__What the exercise asks__. Pull every line with "match" from the entries below.

Records drawn from a dataset:
(* ===== verification/Restart.v ===== *)
(** Snapshots and the log together: the process as a transition system with its
    sessions and saves, and what a restart makes of the snapshot and the log that
    a crash leaves. *)

From S2P Require Import Prelude Resp HashTable ZOrder Object ExpireHeap LruList Cache CacheSpec CacheProps CacheEvents Rdb RdbImage RdbProps.
From S2P Require Import Aof AofCodec AofLog AofProps Double CommandText MysqlStore CommandProps.
From S2P Require Import Service ServiceStore ServiceSpec ServiceRuns ServiceCommands ServiceProps ServiceReplay ServiceSession ServiceLog ServiceClaims Checkpoint Persistence.

Abbreviation cache_of w := (sv_cache (w_service w)).

(** ** The process *)

(** The manager, the service, the files, and the child: running, or ended with
    its status. *)
Record process : Type := mk_process {
  pr_manager : persistence_manager; pr_world : world shared_log; pr_files : files; pr_child : option (child + option Z)
}.

Definition with_world (w : world shared_log) (p : process) : process := mk_process (pr_manager p) w (pr_files p) (pr_child p).

(** What a save leaves: a child that was reaped is gone. *)
Definition after_save (c : option child) (fs : files) (m : persistence_manager) (s : service) (p : process) : process :=
  mk_process m (put_service s (pr_world p)) fs
    (match c with Some c => Some (inl c) | None => if 0 <? pm_child_pid m then pr_child p else None end).

(** [wait4] reports the end of a child that ended. *)
Definition wait_agrees (answers : list wait_answer) (c : option (child + option Z)) : Prop :=
  forall exit rss minor major, wait_child answers = WaitEnded exit rss minor major -> c = Some (inr exit).

Section Process.
Context (admin : persistence_admin (A := shared_log)) (engine : kv_zset_engine) (T : Z).

(** The snapshot of the cache can be loaded again. *)
Definition snapshot_fits (cp : rdb_checkpoint) (c : cache) : Prop :=
  map_Forall (fun k e => loadable engine (k, e)) (c_entries c) /\ Z.of_nat (size (c_entries c)) < 2 ^ 59 /\
  u64_ok (aof_offset cp) /\ forall t, u64_ok t -> bytes_ok (body_image t c (Some cp)).

(** The clock and the temporary name of a save. *)
Definition save_sane (now : Z) (path : list Z) (env : save_env) : Prop :=
  path <> se_temporary env /\ forall t, se_clock env = Some t -> now <= t <= T.

(** The checkpoint that the save of [x] makes in the log [a], created or not. *)
Abbreviation checkpoint_of x a := (aof_create_checkpoint (sc_mem x) (sc_random x) (sc_checkpoint x) a).

(** The log has a number left for the marker of the checkpoint; the creation of
    the checkpoint may fail, but its commit does not stop in the middle of the
    marker; where it is created the cache fits the format of the snapshot. *)
Definition save_possible (x : save_calls) (path : list Z) (w : world shared_log) : Prop :=
  save_sane (w_now w) path (sc_save x) /\ exists a, sv_aof (w_service w) = Some a /\ log_room a /\
    whole_marker (inl (CallCheckpoint (sc_mem x) (sc_random x)) :: sc_checkpoint x) PIdle a = true /\
    forall cp a', checkpoint_of x a = Some (Some cp, a') -> snapshot_fits cp (cache_of w).

(** A step of the process: a part of a session, a save that is asked for or
    comes of its own, the end of the child, or its death by a signal, before it
    replaced the file or after. *)
Inductive process_step (p : process) : process -> Prop :=
| process_work w : session admin T (pr_world p) w -> process_step p (with_world w p)
| process_save background x r c fs m s :
    save_possible x (pm_path (pr_manager p)) (pr_world p) -> wait_agrees (sc_wait x) (pr_child p) ->
    persistence_save background x (pr_files p) (pr_manager p) (w_service (pr_world p)) = Some (r, c, fs, m, s) ->
    process_step p (after_save c fs m s p)
| process_maintain wait reaped clock x ok c fs m s :
    save_possible x (pm_path (pr_manager p)) (pr_world p) -> wait_agrees wait (pr_child p) ->
    persistence_maintain wait reaped clock x (pr_files p) (pr_manager p) (w_service (pr_world p)) = Some (ok, c, fs, m, s) ->
    process_step p (after_save c fs m s p)
| process_child c env code fs :
    pr_child p = Some (inl c) -> save_sane (w_now (pr_world p)) (pm_path (pr_manager p)) env ->
    child_main env (pm_path (pr_manager p)) c (pr_files p) = (code, fs) ->
    process_step p (mk_process (pr_manager p) (pr_world p) fs (Some (inr (Some code))))
| process_killed c env r fs' st fs :
    pr_child p = Some (inl c) -> save_sane (w_now (pr_world p)) (pm_path (pr_manager p)) env ->
    rdb_save env (pr_files p) (pm_path (pr_manager p)) (ch_cache c) (Some (ch_checkpoint c)) = (r, fs', st) ->
    fs !! pm_path (pr_manager p) = pr_files p !! pm_path (pr_manager p) \/ fs !! pm_path (pr_manager p) = fs' !! pm_path (pr_manager p) ->
    process_step p (mk_process (pr_manager p) (pr_world p) fs (Some (inr None))).

Abbreviation life := (rtc process_step).

(** ** What a save does to the service *)

Lemma reap_service answers clock m s :
  let '(_, m', s') := persistence_reap answers clock m s in pm_path m' = pm_path m /\ exists y, s' = put_dirty y s.
Proof.
  assert (Hs : s = put_dirty (sv_dirty s) s) by (by destruct s). unfold persistence_reap. destruct (_ <=? 0); [split; [done|by eexists]|].
  destruct (wait_child answers); try (split; [done|by eexists]). destruct clock; [|split; [done|by eexists]].
  unfold persistence_finish_child. destruct (bool_decide _); (split; [done|by eexists]).
Qed.

(** The service after a save: the count of changes, and the log. *)
Definition saved_service (y : Z) (z : option shared_log) (s : service) : service := put_dirty y (put_aof z s).

(** After the checkpoint [cp] the log [a] became [b]: paused, resumed. *)
Definition log_after (a b : shared_log) : Prop :=
  forall n d, contents_holding n a None d -> contents_holding n b None d.

Lemma log_after_refl a : log_after a a.
Proof. by intros n d. Qed.

Lemma pause_after x s a r s' :
  sv_aof s = Some a -> pause_log x s = Some (r, s') ->
  exists b, s' = put_aof (Some b) s /\ log_after a b /\ log_after a (with_log (aof_resume_after_fork (sl_aof b)) b).
Proof.
  intros Ha E. unfold pause_log in E. rewrite Ha in E. destruct (aof_pause_for_fork (sc_pause x) a) as [[r' b]|] eqn:Ep; [|done]. cbn in E. injection E as <- <-.
  exists b. split; [done|]. assert (H1 : log_after a b) by (intros n d Hc; by eapply pause_contents). split; [done|].
  intros n d Hc. by apply resume_contents, H1.
Qed.

Lemma forked_effect x started covered cp m s a r c m' s' :
  sv_aof s = Some a -> save_forked x started covered cp m s = Some (r, c, m', s') ->
  pm_path m' = pm_path m /\ (exists b, s' = put_aof (Some b) s /\ log_after a b) /\ (c = None \/ c = Some (mk_child (sv_cache s) cp)).
Proof.
  intros Ha E. unfold save_forked in E. assert (Hs : s = put_aof (Some a) s) by (destruct s; cbn in *; by subst).
  destruct (sc_wall x) as [wall|]; [|injection E as <- <- <- <-; split_and!; [done|exists a; split; [done|apply log_after_refl]|by left]].
  destruct (pause_log x s) as [[r1 s1]|] eqn:Ep; [|done]. cbn in E. destruct (pause_after _ _ _ _ _ Ha Ep) as (b & -> & H1 & H2).
  destruct (negb _); [injection E as <- <- <- <-; split_and!; [done|by exists b|by left]|].
  destruct (_ <? 0); injection E as <- <- <- <-; (split_and!; [by destruct (sc_finished x)|eexists; split; [reflexivity|exact H2]|]); [by left|by right].
Qed.

(** A save is refused, or fails to make its checkpoint, or makes it and perhaps
    a snapshot or a child. *)
Definition save_effect (x : save_calls) (path : list Z) (a : shared_log) (fs fs' : files) (c : option child) (s s' : service) : Prop :=
  exists y z, s' = saved_service y z s /\
    (z = Some a /\ c = None /\ fs' = fs \/
     (exists a', checkpoint_of x a = Some (None, a') /\ z = Some a' /\ c = None /\ fs' = fs) \/
     exists cp a', checkpoint_of x a = Some (Some cp, a') /\ (exists b, z = Some b /\ log_after a' b) /\ (c = None \/ c = Some (mk_child (sv_cache s) cp)) /\
       (fs' = fs \/ exists r st, rdb_save (sc_save x) fs path (sv_cache s) (Some cp) = (r, fs', st))).

Lemma save_refused x path a fs s y : sv_aof s = Some a -> save_effect x path a fs fs None s (put_dirty y s).
Proof. intros Ha. exists y, (sv_aof s). split; [by destruct s|]. by left. Qed.

Lemma save_effect_spec background x fs m s a r c fs' m' s' :
  sv_aof s = Some a -> persistence_save background x fs m s = Some (r, c, fs', m', s') ->
  pm_path m' = pm_path m /\ save_effect x (pm_path m) a fs fs' c s s'.
Proof.
  intros Ha E. unfold persistence_save in E. assert (Hs : s = put_dirty (sv_dirty s) s) by (by destruct s).
  destruct (negb _); [injection E as <- <- <- <- <-; split; [done|rewrite Hs at 2; by apply save_refused]|].
  pose proof (reap_service (sc_wait x) (sc_reaped x) m s) as Hr. destruct (persistence_reap _ _ m s) as [[reaped m1] s1]. destruct Hr as (Hp & y & ->).
  destruct (negb _); [injection E as <- <- <- <- <-; split; [done|by apply save_refused]|].
  destruct (0 <? _); [injection E as <- <- <- <- <-; split; [done|by apply save_refused]|].
  destruct (sc_started x) as [started|]; [|injection E as <- <- <- <- <-; split; [done|by apply save_refused]].
  unfold persistence_checkpoint in E. cbn [sv_aof put_dirty] in E. rewrite Ha in E. cbn [mbind option_bind] in E.
  destruct (checkpoint_of x a) as [[[cp|] a']|] eqn:Hcp; [| |done]; cbn [mbind option_bind] in E.
  2:{ injection E as <- <- <- <- <-. split; [done|]. exists y, (Some a'). split; [done|]. right; left. by exists a'. }
  destruct background.
  - destruct (save_forked _ _ _ _ _ _) as [[[[r2 c2] m2] s2]|] eqn:Ef; [|done]. cbn in E. injection E as <- <- <- <- <-.
    destruct (forked_effect x started _ cp _ (put_aof (Some a') (put_dirty y s)) a' _ _ _ _ eq_refl Ef) as (Hp2 & (b & -> & Hb) & Hc). split; [by rewrite Hp2|].
    exists y, (Some b). split; [done|]. do 2 right. exists cp, a'. split; [done|]. split; [by exists b|]. split; [done|by left].
  - destruct (save_now _ _ _ _ _ _ _) as [[[r2 fs2] m2] s2] eqn:En. injection E as <- <- <- <- <-. unfold save_now in En.
    destruct (rdb_save _ _ _ _ _) as [[result fs3] st] eqn:Er. cbn [pm_path set_outcome sv_cache put_aof put_dirty] in Er. rewrite Hp in Er.
    assert (Hm : forall fin : option (Z * Z), pm_path (match fin with Some f => set_epoch f (set_duration (monotonic_elapsed_us started f)
       (set_outcome (if cp_valid cp then aof_offset cp else 0) (pm_last_save_status m1) m1)) | None => set_outcome (if cp_valid cp then aof_offset cp else 0) (pm_last_save_status m1) m1 end) = pm_path m)
      by (by intros []).
    assert (Heff : forall y2, save_effect x (pm_path m) a fs fs3 None s (saved_service y2 (Some a') s)).
    { intros y2. exists y2, (Some a'). split; [done|]. do 2 right. exists cp, a'. split; [done|]. split; [exists a'; split; [done|apply log_after_refl]|]. split; [by left|right; by eexists _, _]. }
    destruct (negb _); injection En as <- <- <- <-; (split; [apply (Hm (sc_finished x))|]); [exact (Heff y)|].
    exact (Heff _).
Qed.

__Response__.
    (match c with Some c => Some (inl c) | None => if 0 <? pm_child_pid m then pr_child p else None end).
    assert (Hm : forall fin : option (Z * Z), pm_path (match fin with Some f => set_epoch f (set_duration (monotonic_elapsed_us started f)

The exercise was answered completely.